(* ===== verification/STAmountWire.v ===== *)
(** * The wire format of amounts

    [STAmount::add] and the deserializing constructor of
    [protocol/impl/STAmount.cpp] (the definitions [serialize] and [deserialize] of
    [STAmount]) against each other: which amounts survive the trip, and that no
    amount has a second encoding. *)

From S2P Require Import Prelude Serializer SerialIter Issue STAmount.
Import STAmount.

(** ** Reading bytes back *)

#[local] Arguments be_bytes : simpl never.

Lemma getRawHelper_inv what pre l n x it :
  SerialIter.getRawHelper what n (cursor pre l) = Ok (x, it) →
  ∃ rest, l = x ++ rest ∧ length x = n ∧ it = cursor (pre ++ x) rest.
Proof.
  unfold SerialIter.getRawHelper. rewrite remain_cursor, p_cursor.
  destruct (length l <? n)%nat eqn:E; [done|]. apply Nat.ltb_ge in E. intros [= <- <-].
  exists (drop n l). rewrite take_drop. split; [done|]. rewrite length_take.
  split; [lia|]. unfold cursor. simpl. rewrite <- app_assoc, take_drop, length_app, length_take.
  f_equal. lia.
Qed.

Lemma getBitString_inv bits pre l v it :
  Forall is_byte l → SerialIter.getBitString bits (cursor pre l) = Ok (v, it) →
  0 ≤ v < 256 ^ Z.of_nat (bits / 8) ∧
  ∃ rest, l = be_bytes (bits / 8) v ++ rest ∧ it = cursor (pre ++ be_bytes (bits / 8) v) rest.
Proof.
  intros Hl H. apply bind_ok in H as ([x it'] & H & Hv).
  apply getRawHelper_inv in H as (rest & -> & Hn & ->). injection Hv as <- <-.
  apply Forall_app in Hl as [Hx _]. pose proof (be_val_bound x Hx). rewrite Hn in *.
  split; [done|]. exists rest. rewrite <- Hn, be_bytes_be_val by done. done.
Qed.

Lemma get64_inv pre l v it :
  Forall is_byte l → SerialIter.get64 (cursor pre l) = Ok (v, it) →
  is_unsigned 64 v ∧ ∃ rest, l = be_bytes 8 v ++ rest ∧ it = cursor (pre ++ be_bytes 8 v) rest.
Proof.
  intros Hl H. pose proof H as H'. apply bind_ok in H' as ([x it'] & H' & _).
  apply getRawHelper_inv in H' as (rest & -> & Hn & _). apply Forall_app in Hl as [Hx _].
  pose proof (be_val_bound x Hx). pose proof (be_bytes_be_val x Hx) as E. rewrite Hn in *.
  destruct (get_int_cursor pre (be_val x) rest) as (_ & _ & G).
  rewrite E in G. rewrite G in H. injection H as <- <-.
  rewrite wrapu_id by done. split; [done|]. exists rest. by rewrite !E.
Qed.
(* ===== verification/DisputedTx.v ===== *)
(** * DisputedTx: the votes on a disputed transaction

    Models [consensus/DisputedTx.h].  The transaction type is a parameter; node
    identifiers are [Z]. *)

From S2P Require Import Prelude LedgerTiming.

Module DisputedTx.

Record t (Tx : Type) := mk {
  yays_ : Z;
  nays_ : Z;
  ourVote_ : bool;
  tx_ : Tx;
  votes_ : gmap Z bool
}.
Arguments mk {Tx}.
Arguments yays_ {Tx}.
Arguments nays_ {Tx}.
Arguments ourVote_ {Tx}.
Arguments tx_ {Tx}.
Arguments votes_ {Tx}.

Section dispute.
Context {Tx : Type}.
Implicit Types d : t Tx.

(** [DisputedTx (Tx_t const& tx, bool ourVote, beast::Journal j)] *)
Definition make (tx : Tx) (ourVote : bool) : t Tx := mk 0 0 ourVote tx ∅.

Definition setOurVote d (o : bool) : t Tx := mk (yays_ d) (nays_ d) o (tx_ d) (votes_ d).

Definition setVote d (peer : Z) (votesYes : bool) : t Tx :=
  match (votes_ d !! peer : option bool) with
  | None =>
      if votesYes
      then mk (yays_ d + 1) (nays_ d) (ourVote_ d) (tx_ d) (<[peer := votesYes]> (votes_ d))
      else mk (yays_ d) (nays_ d + 1) (ourVote_ d) (tx_ d) (<[peer := votesYes]> (votes_ d))
  | Some v =>
      if votesYes && negb v
      then mk (yays_ d + 1) (nays_ d - 1) (ourVote_ d) (tx_ d) (<[peer := true]> (votes_ d))
      else if negb votesYes && v
      then mk (yays_ d - 1) (nays_ d + 1) (ourVote_ d) (tx_ d) (<[peer := false]> (votes_ d))
      else d
  end.

Definition unVote d (peer : Z) : t Tx :=
  match (votes_ d !! peer : option bool) with
  | Some v =>
      if v
      then mk (yays_ d - 1) (nays_ d) (ourVote_ d) (tx_ d) (delete peer (votes_ d))
      else mk (yays_ d) (nays_ d - 1) (ourVote_ d) (tx_ d) (delete peer (votes_ d))
  | None => d
  end.

(** The weight a yes vote needs at a stage of the round. *)
Definition neededWeight (percentTime : Z) : Z :=
  if percentTime <? AV_MID_CONSENSUS_TIME then AV_INIT_CONSENSUS_PCT
  else if percentTime <? AV_LATE_CONSENSUS_TIME then AV_MID_CONSENSUS_PCT
  else if percentTime <? AV_STUCK_CONSENSUS_TIME then AV_LATE_CONSENSUS_PCT
  else AV_STUCK_CONSENSUS_PCT.

(** [weight], the percentage of yes votes including ours *)
Definition weight d : Z :=
  (yays_ d * 100 + (if ourVote_ d then 100 else 0)) ÷ (nays_ d + yays_ d + 1).

Definition newPosition d (percentTime : Z) (proposing : bool) : bool :=
  if proposing then weight d >? neededWeight percentTime else yays_ d >? nays_ d.

(** The dispute after the call, and whether our vote changed. *)
Definition updateVote d (percentTime : Z) (proposing : bool) : t Tx * bool :=
  if ourVote_ d && (nays_ d =? 0) then (d, false)
  else if negb (ourVote_ d) && (yays_ d =? 0) then (d, false)
  else if Bool.eqb (newPosition d percentTime proposing) (ourVote_ d) then (d, false)
  else (setOurVote d (newPosition d percentTime proposing), true).

(** ** Proofs *)

Definition count (b : bool) (m : gmap Z bool) : Z :=
  Z.of_nat (size (filter (λ kv, kv.2 = b) m)).

(** The counters are the tallies of the recorded votes. *)
Definition wf d : Prop := yays_ d = count true (votes_ d) ∧ nays_ d = count false (votes_ d).

Lemma count_insert_new b v m peer :
  m !! peer = None → count b (<[peer := v]> m) = count b m + if Bool.eqb b v then 1 else 0.
Proof.
  intros Hm. unfold count. destruct (decide (v = b)) as [->|Hne].
  - rewrite map_filter_insert_True by done.
    rewrite map_size_insert_None by (apply map_lookup_filter_None; auto).
    rewrite Bool.eqb_reflx. lia.
  - rewrite map_filter_insert_False by done. rewrite delete_id by done.
    destruct b, v; simpl; done || lia.
Qed.

Lemma count_delete b v m peer :
  m !! peer = Some v → count b m = count b (delete peer m) + if Bool.eqb b v then 1 else 0.
Proof.
  intros Hm. rewrite <- (insert_delete_id m peer v Hm) at 1.
  apply count_insert_new, lookup_delete_eq.
Qed.

Lemma count_insert_over b v v' m peer :
  m !! peer = Some v →
  count b (<[peer := v']> m) =
    count b m - (if Bool.eqb b v then 1 else 0) + if Bool.eqb b v' then 1 else 0.
Proof.
  intros Hm. rewrite <- insert_delete_eq, count_insert_new by apply lookup_delete_eq.
  rewrite (count_delete b v m peer Hm). lia.
Qed.

Lemma make_wf tx v : wf (make tx v).
Proof. done. Qed.

Lemma setVote_spec d peer v :
  wf d → wf (setVote d peer v) ∧ votes_ (setVote d peer v) = <[peer := v]> (votes_ d) ∧
  ourVote_ (setVote d peer v) = ourVote_ d ∧ tx_ (setVote d peer v) = tx_ d.
Proof.
  intros [Hy Hn]. unfold setVote, wf.
  destruct (votes_ d !! peer) as [v'|] eqn:E.
  - destruct v, v'; simpl; rewrite ?insert_id by done;
      rewrite ?(count_insert_over _ _ _ _ _ E); simpl; split_and!; done || lia.
  - destruct v; simpl; rewrite !count_insert_new by done; simpl; split_and!; done || lia.
Qed.

Lemma unVote_spec d peer :
  wf d → wf (unVote d peer) ∧ votes_ (unVote d peer) = delete peer (votes_ d) ∧
  ourVote_ (unVote d peer) = ourVote_ d ∧ tx_ (unVote d peer) = tx_ d.
Proof.
  intros [Hy Hn]. unfold unVote, wf.
  destruct (votes_ d !! peer) as [v|] eqn:E.
  - pose proof (count_delete true v _ _ E). pose proof (count_delete false v _ _ E).
    destruct v; simpl in *; split_and!; done || lia.
  - rewrite delete_id by done. done.
Qed.

Lemma updateVote_spec d pct proposing :
  wf d → wf (updateVote d pct proposing).1 ∧
  votes_ (updateVote d pct proposing).1 = votes_ d ∧
  tx_ (updateVote d pct proposing).1 = tx_ d ∧
  ((updateVote d pct proposing).2 = true ↔ ourVote_ (updateVote d pct proposing).1 ≠ ourVote_ d).
Proof.
  intros Hd. unfold updateVote. repeat case_if; simpl; try (split_and!; done).
  split_and!; [done..|]. apply Bool.eqb_false_iff in E1. done.
Qed.

(** C29: the yes and no counters of a dispute are the tallies of the votes on
    record: the invariant holds for a new dispute and is preserved by [setVote]
    (which records the latest vote of the peer and touches no other), [unVote]
    (which removes exactly that peer's vote) and [updateVote] (which changes
    nothing but our own vote, and reports exactly whether it did). *)
Theorem tally_invariant d :
  (∀ tx v, wf (make tx v)) ∧
  (wf d →
   (∀ peer v, let d' := setVote d peer v in
      wf d' ∧ votes_ d' = <[peer := v]> (votes_ d) ∧ ourVote_ d' = ourVote_ d) ∧
   (∀ peer, let d' := unVote d peer in
      wf d' ∧ votes_ d' = delete peer (votes_ d) ∧ ourVote_ d' = ourVote_ d) ∧
   (∀ pct proposing, let '(d', changed) := updateVote d pct proposing in
      wf d' ∧ votes_ d' = votes_ d ∧ (changed = true ↔ ourVote_ d' ≠ ourVote_ d))).
Proof.
  split; [apply make_wf|]. intros Hd. split_and!.
  - intros peer v. by destruct (setVote_spec d peer v Hd) as (? & ? & ? & _).
  - intros peer. by destruct (unVote_spec d peer Hd) as (? & ? & ? & _).
  - intros pct proposing. pose proof (updateVote_spec d pct proposing Hd) as (? & ? & _ & ?).
    by destruct (updateVote d pct proposing).
Qed.

Lemma neededWeight_mono p1 p2 : p1 ≤ p2 → neededWeight p1 ≤ neededWeight p2.
Proof.
  unfold neededWeight, AV_MID_CONSENSUS_TIME, AV_LATE_CONSENSUS_TIME, AV_STUCK_CONSENSUS_TIME,
    AV_INIT_CONSENSUS_PCT, AV_MID_CONSENSUS_PCT, AV_LATE_CONSENSUS_PCT, AV_STUCK_CONSENSUS_PCT.
  intros. repeat case_if; zb; lia.
Qed.

(** A dispute on which every vote is ours is not reconsidered. *)
Lemma updateVote_settled d pct proposing :
  wf d → count (negb (ourVote_ d)) (votes_ d) = 0 → updateVote d pct proposing = (d, false).
Proof.
  intros [Hy Hn]. unfold updateVote. destruct (ourVote_ d); simpl; intros E;
    rewrite <- ?Hn, <- ?Hy in E; by rewrite E.
Qed.

(** C30: the avalanche.  With the votes fixed, a proposing node that would include
    a disputed transaction at some stage of the round would have included it at
    any earlier stage: the threshold only rises.  A transaction on which every
    voting peer agrees with us is never reconsidered, and a vote that changes
    becomes what the thresholds of the current stage say. *)
Theorem avalanche d p1 p2 proposing :
  wf d → p1 ≤ p2 →
  (newPosition d p2 proposing = true → newPosition d p1 proposing = true) ∧
  (count (negb (ourVote_ d)) (votes_ d) = 0 → updateVote d p1 proposing = (d, false)) ∧
  ((updateVote d p1 proposing).2 = true →
     ourVote_ (updateVote d p1 proposing).1 = newPosition d p1 proposing).
Proof.
  intros [Hy Hn] Hp. split_and!.
  - unfold newPosition. destruct proposing; [|done]. pose proof (neededWeight_mono p1 p2 Hp).
    rewrite !Z.gtb_lt. lia.
  - by apply updateVote_settled.
  - unfold updateVote. by repeat case_if.
Qed.

End dispute.

Lemma tally_invariant_witness :
  let d := setVote (make 7 true) 1 true in
  wf d ∧ wf (setVote d 2 false) ∧ votes_ (unVote d 1) = delete 1 (votes_ d).
Proof.
  intros d. assert (wf d) as Hd by by vm_compute. split; [done|].
  destruct (tally_invariant d) as [_ H]. destruct (H Hd) as (Hs & Hu & _).
  split; [apply Hs|apply Hu].
Defined.

Lemma avalanche_witness :
  let d := setVote (setVote (make 7 true) 1 true) 2 false in
  newPosition d 60 true = true ∧ newPosition d 10 true = true.
Proof.
  intros d. assert (newPosition d 60 true = true) as H by by vm_compute. split; [done|].
  refine (proj1 (avalanche d 10 60 true _ _) H); [by vm_compute|lia].
Defined.

End DisputedTx.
# # # # #
WHAT IS EXPECTED:
Repeat word for word every line from the start of the entries to the line holding "apply getRawHelper_inv in H'", inclusive, and nothing else.

SOLUTION FOR THIS PROBLEM:
(* ===== verification/STAmountWire.v ===== *)
(** * The wire format of amounts

    [STAmount::add] and the deserializing constructor of
    [protocol/impl/STAmount.cpp] (the definitions [serialize] and [deserialize] of
    [STAmount]) against each other: which amounts survive the trip, and that no
    amount has a second encoding. *)

From S2P Require Import Prelude Serializer SerialIter Issue STAmount.
Import STAmount.

(** ** Reading bytes back *)

#[local] Arguments be_bytes : simpl never.

Lemma getRawHelper_inv what pre l n x it :
  SerialIter.getRawHelper what n (cursor pre l) = Ok (x, it) →
  ∃ rest, l = x ++ rest ∧ length x = n ∧ it = cursor (pre ++ x) rest.
Proof.
  unfold SerialIter.getRawHelper. rewrite remain_cursor, p_cursor.
  destruct (length l <? n)%nat eqn:E; [done|]. apply Nat.ltb_ge in E. intros [= <- <-].
  exists (drop n l). rewrite take_drop. split; [done|]. rewrite length_take.
  split; [lia|]. unfold cursor. simpl. rewrite <- app_assoc, take_drop, length_app, length_take.
  f_equal. lia.
Qed.

Lemma getBitString_inv bits pre l v it :
  Forall is_byte l → SerialIter.getBitString bits (cursor pre l) = Ok (v, it) →
  0 ≤ v < 256 ^ Z.of_nat (bits / 8) ∧
  ∃ rest, l = be_bytes (bits / 8) v ++ rest ∧ it = cursor (pre ++ be_bytes (bits / 8) v) rest.
Proof.
  intros Hl H. apply bind_ok in H as ([x it'] & H & Hv).
  apply getRawHelper_inv in H as (rest & -> & Hn & ->). injection Hv as <- <-.
  apply Forall_app in Hl as [Hx _]. pose proof (be_val_bound x Hx). rewrite Hn in *.
  split; [done|]. exists rest. rewrite <- Hn, be_bytes_be_val by done. done.
Qed.

Lemma get64_inv pre l v it :
  Forall is_byte l → SerialIter.get64 (cursor pre l) = Ok (v, it) →
  is_unsigned 64 v ∧ ∃ rest, l = be_bytes 8 v ++ rest ∧ it = cursor (pre ++ be_bytes 8 v) rest.
Proof.
  intros Hl H. pose proof H as H'. apply bind_ok in H' as ([x it'] & H' & _).
  apply getRawHelper_inv in H' as (rest & -> & Hn & _). apply Forall_app in Hl as [Hx _].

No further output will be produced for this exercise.